Task instructions: Please copy each line below that contains the string "simpl".

◇ ◇ ◇ ◇ ◇

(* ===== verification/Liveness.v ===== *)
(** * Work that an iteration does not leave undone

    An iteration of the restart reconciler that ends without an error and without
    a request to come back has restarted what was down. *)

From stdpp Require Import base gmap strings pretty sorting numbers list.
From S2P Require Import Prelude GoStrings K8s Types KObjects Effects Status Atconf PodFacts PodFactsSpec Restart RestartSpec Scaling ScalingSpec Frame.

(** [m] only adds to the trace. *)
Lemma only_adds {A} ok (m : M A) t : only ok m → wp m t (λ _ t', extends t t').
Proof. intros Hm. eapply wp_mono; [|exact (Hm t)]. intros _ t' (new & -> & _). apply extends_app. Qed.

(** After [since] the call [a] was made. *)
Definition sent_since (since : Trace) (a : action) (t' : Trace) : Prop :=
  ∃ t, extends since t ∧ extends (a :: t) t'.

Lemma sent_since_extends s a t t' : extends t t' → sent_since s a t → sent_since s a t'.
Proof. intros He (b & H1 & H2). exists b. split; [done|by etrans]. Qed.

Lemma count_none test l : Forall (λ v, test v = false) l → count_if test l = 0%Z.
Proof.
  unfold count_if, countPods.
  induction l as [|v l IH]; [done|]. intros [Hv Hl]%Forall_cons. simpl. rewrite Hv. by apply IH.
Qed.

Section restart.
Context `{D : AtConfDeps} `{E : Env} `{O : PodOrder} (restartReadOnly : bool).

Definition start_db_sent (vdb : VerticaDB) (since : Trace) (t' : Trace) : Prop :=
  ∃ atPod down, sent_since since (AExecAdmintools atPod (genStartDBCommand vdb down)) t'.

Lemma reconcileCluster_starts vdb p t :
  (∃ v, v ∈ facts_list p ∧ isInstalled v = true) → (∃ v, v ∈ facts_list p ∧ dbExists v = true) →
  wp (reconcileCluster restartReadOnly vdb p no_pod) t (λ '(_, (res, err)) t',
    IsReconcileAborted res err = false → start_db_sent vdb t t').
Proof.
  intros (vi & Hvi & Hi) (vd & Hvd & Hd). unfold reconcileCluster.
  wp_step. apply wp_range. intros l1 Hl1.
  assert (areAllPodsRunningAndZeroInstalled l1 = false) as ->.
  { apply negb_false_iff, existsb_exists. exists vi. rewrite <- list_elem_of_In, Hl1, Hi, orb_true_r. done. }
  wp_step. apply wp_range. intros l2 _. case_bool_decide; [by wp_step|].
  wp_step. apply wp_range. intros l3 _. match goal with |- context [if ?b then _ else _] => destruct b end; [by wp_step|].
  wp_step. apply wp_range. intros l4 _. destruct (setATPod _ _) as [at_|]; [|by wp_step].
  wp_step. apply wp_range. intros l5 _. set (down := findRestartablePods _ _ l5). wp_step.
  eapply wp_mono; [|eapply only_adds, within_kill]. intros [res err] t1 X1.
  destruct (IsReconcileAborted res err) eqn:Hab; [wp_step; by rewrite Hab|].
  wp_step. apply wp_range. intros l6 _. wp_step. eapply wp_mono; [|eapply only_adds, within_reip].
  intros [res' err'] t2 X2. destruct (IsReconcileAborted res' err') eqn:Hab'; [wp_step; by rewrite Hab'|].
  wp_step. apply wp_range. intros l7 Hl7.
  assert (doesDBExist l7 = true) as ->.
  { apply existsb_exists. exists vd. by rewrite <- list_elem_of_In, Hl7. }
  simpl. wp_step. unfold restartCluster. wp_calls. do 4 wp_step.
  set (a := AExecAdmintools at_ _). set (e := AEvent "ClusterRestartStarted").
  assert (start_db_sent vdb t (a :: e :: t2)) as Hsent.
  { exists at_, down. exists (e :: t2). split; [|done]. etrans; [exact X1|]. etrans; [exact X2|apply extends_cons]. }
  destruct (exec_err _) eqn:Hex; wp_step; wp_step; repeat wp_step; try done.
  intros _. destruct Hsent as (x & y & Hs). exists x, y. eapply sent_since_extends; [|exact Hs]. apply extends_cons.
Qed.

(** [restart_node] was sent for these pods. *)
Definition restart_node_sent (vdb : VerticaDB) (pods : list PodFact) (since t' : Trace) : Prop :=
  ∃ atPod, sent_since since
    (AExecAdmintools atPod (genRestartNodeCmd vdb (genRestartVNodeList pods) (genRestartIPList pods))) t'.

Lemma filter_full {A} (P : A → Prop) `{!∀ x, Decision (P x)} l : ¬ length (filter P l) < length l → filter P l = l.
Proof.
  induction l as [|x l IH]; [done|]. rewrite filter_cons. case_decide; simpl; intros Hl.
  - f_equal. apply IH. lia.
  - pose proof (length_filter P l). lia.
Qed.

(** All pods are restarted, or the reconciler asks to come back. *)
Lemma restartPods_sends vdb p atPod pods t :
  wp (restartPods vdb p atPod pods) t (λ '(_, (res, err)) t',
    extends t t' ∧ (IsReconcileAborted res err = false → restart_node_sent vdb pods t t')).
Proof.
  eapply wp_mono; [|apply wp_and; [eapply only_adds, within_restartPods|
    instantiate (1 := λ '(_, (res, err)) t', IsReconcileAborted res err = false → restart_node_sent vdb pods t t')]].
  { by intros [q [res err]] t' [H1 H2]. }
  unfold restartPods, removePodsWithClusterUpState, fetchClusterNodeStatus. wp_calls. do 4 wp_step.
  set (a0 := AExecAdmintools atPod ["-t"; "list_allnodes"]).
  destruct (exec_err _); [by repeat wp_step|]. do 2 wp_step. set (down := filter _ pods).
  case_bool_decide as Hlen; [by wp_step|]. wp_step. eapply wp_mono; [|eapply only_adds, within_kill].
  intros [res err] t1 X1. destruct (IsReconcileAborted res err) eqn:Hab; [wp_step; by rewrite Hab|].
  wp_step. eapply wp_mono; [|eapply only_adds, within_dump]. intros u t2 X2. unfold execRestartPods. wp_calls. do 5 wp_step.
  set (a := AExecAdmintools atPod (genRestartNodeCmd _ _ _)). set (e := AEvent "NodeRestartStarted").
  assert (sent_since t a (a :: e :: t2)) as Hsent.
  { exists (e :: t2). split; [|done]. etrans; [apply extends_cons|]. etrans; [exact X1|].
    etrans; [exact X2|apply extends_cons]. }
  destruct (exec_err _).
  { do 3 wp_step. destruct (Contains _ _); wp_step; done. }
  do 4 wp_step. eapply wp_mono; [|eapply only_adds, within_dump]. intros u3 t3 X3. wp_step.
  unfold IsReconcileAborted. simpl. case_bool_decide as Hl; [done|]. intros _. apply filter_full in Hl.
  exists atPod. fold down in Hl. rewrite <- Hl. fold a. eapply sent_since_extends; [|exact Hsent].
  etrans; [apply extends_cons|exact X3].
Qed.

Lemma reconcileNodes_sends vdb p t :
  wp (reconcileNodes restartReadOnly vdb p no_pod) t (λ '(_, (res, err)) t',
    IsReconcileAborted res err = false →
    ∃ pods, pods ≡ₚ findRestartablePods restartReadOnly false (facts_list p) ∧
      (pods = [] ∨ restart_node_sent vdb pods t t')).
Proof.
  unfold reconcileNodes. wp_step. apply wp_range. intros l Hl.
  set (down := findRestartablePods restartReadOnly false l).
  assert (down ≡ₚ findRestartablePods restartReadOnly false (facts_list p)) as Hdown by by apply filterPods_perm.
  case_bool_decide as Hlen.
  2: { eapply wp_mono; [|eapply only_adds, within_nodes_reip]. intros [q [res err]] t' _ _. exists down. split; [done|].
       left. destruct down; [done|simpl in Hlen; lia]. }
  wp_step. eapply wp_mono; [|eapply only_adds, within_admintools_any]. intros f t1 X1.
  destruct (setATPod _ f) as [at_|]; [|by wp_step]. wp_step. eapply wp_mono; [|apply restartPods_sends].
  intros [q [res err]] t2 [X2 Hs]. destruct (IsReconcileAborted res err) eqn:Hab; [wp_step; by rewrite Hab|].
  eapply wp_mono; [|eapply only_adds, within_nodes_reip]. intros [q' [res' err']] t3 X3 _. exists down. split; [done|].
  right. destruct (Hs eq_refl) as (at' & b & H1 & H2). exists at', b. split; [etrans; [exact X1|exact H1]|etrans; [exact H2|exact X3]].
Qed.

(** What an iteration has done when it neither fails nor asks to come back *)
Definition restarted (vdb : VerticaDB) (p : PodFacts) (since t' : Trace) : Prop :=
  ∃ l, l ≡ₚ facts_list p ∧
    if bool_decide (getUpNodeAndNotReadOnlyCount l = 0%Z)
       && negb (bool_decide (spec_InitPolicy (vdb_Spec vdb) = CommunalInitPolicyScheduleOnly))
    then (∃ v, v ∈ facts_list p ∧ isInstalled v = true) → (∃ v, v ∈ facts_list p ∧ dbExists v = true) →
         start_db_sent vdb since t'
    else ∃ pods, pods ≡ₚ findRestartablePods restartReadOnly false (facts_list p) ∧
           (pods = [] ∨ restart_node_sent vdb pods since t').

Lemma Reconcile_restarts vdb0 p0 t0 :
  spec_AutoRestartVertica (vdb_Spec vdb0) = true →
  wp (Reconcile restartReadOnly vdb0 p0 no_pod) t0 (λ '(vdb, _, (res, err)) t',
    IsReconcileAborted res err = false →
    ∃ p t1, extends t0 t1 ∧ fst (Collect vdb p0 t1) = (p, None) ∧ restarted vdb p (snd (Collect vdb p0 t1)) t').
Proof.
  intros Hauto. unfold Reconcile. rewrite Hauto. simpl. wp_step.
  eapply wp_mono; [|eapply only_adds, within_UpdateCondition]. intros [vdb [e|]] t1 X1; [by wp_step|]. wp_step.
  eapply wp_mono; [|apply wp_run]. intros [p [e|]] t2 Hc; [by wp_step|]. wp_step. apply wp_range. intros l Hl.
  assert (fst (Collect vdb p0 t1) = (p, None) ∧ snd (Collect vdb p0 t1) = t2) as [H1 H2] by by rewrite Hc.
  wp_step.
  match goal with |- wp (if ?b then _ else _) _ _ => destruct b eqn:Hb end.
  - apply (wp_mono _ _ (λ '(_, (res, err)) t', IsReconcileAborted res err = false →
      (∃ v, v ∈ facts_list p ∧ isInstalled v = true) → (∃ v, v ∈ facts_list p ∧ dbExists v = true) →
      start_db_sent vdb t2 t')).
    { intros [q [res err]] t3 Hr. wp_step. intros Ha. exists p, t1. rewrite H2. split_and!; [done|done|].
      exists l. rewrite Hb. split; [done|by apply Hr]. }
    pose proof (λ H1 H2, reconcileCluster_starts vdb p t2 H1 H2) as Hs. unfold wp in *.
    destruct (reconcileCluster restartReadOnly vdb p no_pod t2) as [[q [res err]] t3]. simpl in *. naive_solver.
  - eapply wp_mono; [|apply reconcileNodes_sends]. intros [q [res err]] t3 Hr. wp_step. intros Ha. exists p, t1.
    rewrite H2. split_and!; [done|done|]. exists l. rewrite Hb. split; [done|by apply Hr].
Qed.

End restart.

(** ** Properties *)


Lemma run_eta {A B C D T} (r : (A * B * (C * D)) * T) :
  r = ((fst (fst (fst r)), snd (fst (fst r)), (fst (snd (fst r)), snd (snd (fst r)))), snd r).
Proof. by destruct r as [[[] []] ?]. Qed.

◇ ◇ ◇ ◇ ◇

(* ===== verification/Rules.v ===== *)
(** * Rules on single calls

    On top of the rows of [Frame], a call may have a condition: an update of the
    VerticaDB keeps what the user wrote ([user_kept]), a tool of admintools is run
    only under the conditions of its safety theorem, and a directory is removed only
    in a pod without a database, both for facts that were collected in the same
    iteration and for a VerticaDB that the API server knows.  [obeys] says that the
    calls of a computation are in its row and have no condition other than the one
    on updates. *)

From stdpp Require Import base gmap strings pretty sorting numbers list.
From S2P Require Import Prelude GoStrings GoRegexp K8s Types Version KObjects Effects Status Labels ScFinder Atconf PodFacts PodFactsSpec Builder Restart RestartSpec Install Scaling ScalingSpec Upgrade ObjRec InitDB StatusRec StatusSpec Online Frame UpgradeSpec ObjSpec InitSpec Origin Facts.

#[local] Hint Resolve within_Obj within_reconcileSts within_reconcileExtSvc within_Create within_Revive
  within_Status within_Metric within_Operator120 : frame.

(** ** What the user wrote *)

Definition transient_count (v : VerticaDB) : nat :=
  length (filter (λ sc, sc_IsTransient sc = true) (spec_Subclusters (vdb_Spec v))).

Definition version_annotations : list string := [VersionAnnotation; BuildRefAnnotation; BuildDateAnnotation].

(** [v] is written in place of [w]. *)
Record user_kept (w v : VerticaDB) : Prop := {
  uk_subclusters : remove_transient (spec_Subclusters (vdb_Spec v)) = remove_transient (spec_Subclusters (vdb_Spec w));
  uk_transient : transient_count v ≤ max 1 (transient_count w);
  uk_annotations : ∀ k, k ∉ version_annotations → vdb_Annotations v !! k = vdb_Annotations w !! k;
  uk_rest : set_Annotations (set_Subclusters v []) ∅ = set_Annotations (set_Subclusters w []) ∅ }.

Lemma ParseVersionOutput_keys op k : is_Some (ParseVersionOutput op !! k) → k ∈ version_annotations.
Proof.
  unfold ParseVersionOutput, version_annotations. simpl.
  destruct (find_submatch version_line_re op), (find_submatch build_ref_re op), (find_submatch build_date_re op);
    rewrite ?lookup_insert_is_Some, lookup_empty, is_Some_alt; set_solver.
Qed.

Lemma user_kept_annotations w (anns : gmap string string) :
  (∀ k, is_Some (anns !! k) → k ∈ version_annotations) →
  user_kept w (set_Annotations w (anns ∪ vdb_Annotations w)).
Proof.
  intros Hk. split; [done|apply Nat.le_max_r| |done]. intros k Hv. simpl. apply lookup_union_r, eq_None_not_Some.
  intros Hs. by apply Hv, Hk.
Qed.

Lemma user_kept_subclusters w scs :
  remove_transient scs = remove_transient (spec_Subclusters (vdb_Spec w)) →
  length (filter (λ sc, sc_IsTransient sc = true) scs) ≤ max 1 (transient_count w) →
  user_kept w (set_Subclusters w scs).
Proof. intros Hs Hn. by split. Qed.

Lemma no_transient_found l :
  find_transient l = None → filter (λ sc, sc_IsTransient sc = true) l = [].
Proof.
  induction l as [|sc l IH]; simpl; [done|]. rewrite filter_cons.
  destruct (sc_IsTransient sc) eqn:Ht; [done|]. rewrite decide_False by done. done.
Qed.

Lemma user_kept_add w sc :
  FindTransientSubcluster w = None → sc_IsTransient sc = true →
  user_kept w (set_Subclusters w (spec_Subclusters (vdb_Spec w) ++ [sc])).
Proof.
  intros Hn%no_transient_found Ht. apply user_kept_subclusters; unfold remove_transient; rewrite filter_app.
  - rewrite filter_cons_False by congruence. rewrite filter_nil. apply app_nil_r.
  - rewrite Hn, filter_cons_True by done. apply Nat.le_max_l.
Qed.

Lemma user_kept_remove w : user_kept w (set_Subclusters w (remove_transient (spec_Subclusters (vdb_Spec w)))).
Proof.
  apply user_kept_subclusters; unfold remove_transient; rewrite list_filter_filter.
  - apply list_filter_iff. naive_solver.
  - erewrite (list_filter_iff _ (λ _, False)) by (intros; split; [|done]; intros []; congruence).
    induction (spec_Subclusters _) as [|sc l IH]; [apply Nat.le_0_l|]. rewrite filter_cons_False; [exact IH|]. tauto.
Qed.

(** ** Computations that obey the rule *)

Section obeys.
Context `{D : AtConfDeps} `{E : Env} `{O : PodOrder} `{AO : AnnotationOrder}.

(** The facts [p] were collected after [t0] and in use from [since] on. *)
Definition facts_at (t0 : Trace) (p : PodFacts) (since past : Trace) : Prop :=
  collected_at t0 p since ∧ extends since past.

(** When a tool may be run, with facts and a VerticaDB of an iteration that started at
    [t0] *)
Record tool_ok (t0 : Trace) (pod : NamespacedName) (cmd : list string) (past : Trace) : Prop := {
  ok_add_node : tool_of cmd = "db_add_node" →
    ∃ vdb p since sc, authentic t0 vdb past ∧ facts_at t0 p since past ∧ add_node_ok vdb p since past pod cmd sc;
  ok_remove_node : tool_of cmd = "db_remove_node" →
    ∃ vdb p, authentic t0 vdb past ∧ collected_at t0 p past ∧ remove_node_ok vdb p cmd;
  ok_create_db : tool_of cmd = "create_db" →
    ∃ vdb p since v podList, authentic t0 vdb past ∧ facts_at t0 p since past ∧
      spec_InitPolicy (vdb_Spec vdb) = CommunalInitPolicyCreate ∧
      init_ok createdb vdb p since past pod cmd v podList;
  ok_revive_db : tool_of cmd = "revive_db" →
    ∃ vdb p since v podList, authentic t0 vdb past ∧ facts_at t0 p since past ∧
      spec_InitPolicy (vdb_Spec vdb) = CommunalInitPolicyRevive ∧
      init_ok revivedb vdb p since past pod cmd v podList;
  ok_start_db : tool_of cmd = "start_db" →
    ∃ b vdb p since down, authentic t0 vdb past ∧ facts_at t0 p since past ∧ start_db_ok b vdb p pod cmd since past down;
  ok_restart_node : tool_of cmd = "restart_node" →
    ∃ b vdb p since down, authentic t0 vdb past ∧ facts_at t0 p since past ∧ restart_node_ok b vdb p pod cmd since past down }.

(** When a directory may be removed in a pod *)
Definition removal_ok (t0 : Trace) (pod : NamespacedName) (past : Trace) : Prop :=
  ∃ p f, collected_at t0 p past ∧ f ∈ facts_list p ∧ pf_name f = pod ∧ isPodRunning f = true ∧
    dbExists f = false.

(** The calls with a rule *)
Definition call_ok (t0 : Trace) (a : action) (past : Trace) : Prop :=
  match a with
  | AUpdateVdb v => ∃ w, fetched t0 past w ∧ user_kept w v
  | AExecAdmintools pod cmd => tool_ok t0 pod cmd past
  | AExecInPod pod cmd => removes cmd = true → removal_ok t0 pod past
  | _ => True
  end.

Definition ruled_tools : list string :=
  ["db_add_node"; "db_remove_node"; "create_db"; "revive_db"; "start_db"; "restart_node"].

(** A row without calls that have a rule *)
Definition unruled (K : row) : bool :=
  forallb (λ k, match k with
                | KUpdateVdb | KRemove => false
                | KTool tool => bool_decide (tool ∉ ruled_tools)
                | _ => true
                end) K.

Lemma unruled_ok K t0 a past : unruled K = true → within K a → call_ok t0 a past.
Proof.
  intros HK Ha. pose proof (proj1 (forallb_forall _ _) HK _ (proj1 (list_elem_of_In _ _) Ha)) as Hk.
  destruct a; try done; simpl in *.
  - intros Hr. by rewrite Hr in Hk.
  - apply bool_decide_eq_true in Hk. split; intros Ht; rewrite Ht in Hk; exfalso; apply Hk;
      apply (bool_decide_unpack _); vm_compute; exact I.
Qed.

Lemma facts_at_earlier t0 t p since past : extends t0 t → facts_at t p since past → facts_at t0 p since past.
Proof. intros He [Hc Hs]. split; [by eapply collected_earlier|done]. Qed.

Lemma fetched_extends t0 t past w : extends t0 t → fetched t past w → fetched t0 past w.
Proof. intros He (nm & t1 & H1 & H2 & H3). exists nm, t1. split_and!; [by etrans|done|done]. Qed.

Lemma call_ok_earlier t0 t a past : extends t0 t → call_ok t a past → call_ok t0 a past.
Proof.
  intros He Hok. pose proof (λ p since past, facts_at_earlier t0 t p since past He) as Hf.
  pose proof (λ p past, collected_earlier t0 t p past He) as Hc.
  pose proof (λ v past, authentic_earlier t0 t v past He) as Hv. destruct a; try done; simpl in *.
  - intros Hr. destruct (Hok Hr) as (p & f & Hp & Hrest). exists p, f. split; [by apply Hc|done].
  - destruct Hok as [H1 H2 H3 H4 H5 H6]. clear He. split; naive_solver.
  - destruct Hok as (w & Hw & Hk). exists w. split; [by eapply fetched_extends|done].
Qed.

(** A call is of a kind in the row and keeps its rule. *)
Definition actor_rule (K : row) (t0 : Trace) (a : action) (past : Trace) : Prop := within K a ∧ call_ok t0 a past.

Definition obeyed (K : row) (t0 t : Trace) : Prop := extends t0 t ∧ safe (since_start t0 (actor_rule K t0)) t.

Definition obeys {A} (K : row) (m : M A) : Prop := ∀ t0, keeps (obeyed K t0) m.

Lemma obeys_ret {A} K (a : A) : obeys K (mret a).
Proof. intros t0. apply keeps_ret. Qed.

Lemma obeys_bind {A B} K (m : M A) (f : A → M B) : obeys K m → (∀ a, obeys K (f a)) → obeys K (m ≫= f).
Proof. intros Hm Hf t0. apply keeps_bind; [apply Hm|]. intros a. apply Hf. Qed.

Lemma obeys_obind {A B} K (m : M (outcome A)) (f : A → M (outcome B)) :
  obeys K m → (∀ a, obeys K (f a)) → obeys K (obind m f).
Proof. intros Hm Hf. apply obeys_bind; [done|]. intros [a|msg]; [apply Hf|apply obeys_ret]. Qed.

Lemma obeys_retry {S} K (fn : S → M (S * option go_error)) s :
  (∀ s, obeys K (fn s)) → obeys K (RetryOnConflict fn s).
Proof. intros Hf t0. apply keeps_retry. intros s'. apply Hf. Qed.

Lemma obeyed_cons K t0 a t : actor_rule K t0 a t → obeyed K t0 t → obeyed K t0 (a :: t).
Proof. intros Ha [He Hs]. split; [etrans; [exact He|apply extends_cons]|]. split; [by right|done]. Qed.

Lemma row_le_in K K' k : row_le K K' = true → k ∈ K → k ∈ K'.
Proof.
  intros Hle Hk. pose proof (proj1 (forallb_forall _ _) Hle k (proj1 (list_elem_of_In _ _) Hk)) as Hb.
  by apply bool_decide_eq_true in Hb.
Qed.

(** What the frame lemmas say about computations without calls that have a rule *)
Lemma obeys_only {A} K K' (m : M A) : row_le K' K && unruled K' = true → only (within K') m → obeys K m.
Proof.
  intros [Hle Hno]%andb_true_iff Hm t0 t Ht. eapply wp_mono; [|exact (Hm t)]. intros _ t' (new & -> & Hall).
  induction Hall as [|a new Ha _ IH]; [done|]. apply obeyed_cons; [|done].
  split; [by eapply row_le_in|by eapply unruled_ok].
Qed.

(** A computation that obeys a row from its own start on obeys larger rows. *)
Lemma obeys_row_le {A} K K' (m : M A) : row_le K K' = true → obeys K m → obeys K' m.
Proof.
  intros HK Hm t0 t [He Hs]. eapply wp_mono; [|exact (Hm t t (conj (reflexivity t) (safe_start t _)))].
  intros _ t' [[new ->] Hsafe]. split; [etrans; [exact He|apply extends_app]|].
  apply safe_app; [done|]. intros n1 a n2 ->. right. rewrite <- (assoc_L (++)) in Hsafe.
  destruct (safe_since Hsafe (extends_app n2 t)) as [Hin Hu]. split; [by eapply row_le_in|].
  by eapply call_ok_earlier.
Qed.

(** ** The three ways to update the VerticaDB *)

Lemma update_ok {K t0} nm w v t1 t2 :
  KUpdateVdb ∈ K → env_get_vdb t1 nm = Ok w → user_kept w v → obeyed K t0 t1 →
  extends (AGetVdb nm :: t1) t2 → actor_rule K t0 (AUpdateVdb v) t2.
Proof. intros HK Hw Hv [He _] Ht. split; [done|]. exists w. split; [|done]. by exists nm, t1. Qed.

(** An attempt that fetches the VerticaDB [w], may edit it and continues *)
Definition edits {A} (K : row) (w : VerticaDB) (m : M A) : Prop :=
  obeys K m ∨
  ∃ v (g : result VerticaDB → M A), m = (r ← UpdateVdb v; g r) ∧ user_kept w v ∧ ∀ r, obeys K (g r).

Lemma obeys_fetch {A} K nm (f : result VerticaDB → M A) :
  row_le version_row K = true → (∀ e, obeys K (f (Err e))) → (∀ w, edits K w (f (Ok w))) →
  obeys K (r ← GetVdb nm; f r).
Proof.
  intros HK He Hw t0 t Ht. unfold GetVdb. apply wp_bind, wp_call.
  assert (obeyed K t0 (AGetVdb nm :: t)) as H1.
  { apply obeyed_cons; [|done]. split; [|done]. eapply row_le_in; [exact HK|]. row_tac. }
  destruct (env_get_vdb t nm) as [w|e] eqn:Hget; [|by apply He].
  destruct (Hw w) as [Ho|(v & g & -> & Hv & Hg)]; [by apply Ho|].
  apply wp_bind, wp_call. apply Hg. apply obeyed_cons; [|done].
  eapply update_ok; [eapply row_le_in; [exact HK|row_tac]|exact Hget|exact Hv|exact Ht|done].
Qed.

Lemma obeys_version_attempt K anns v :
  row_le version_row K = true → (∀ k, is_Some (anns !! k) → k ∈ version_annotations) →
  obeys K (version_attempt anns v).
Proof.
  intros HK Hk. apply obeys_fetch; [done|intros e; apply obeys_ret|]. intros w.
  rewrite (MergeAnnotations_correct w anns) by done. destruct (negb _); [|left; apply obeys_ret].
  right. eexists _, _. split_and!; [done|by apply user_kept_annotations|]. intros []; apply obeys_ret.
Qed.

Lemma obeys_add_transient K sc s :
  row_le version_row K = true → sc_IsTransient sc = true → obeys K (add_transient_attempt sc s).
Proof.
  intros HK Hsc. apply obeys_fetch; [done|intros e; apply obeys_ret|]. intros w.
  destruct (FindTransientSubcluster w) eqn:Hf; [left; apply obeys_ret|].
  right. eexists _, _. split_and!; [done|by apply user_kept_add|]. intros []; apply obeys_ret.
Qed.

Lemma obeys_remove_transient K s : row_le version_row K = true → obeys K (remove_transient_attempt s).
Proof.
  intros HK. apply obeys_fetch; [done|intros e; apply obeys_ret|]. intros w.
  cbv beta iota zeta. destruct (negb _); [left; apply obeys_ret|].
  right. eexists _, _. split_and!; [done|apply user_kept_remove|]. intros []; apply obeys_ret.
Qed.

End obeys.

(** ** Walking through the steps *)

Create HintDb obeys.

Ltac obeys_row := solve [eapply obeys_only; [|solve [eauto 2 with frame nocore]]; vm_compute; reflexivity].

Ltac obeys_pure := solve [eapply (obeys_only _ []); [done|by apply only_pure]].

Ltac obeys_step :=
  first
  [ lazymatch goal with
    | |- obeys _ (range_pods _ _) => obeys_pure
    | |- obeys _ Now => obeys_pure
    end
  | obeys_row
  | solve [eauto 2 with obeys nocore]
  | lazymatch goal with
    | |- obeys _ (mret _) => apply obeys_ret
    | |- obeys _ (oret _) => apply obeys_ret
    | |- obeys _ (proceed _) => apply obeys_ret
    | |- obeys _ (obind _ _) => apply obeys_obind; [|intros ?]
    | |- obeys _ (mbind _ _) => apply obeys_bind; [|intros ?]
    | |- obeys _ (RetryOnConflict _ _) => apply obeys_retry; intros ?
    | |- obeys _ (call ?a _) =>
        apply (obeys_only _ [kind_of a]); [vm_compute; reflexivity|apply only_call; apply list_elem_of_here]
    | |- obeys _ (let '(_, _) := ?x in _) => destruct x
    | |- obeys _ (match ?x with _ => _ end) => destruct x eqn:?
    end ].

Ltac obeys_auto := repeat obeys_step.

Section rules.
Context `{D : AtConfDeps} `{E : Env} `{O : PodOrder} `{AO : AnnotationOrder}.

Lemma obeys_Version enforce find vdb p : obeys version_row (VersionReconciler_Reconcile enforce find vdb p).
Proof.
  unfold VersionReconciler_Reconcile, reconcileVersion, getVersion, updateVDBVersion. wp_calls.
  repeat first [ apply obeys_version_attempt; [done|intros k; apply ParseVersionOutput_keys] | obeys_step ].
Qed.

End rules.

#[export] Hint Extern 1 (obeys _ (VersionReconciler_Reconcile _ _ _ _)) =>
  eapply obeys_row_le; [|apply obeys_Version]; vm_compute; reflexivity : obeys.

◇ ◇ ◇ ◇ ◇

Result of the task:
  induction l as [|v l IH]; [done|]. intros [Hv Hl]%Forall_cons. simpl. rewrite Hv. by apply IH.
  simpl. wp_step. unfold restartCluster. wp_calls. do 4 wp_step.
  induction l as [|x l IH]; [done|]. rewrite filter_cons. case_decide; simpl; intros Hl.
  unfold IsReconcileAborted. simpl. case_bool_decide as Hl; [done|]. intros _. apply filter_full in Hl.
       left. destruct down; [done|simpl in Hlen; lia]. }
  intros Hauto. unfold Reconcile. rewrite Hauto. simpl. wp_step.
    destruct (reconcileCluster restartReadOnly vdb p no_pod t2) as [[q [res err]] t3]. simpl in *. naive_solver.
  unfold ParseVersionOutput, version_annotations. simpl.
  intros Hk. split; [done|apply Nat.le_max_r| |done]. intros k Hv. simpl. apply lookup_union_r, eq_None_not_Some.
  induction l as [|sc l IH]; simpl; [done|]. rewrite filter_cons.
  destruct a; try done; simpl in *.
  pose proof (λ v past, authentic_earlier t0 t v past He) as Hv. destruct a; try done; simpl in *.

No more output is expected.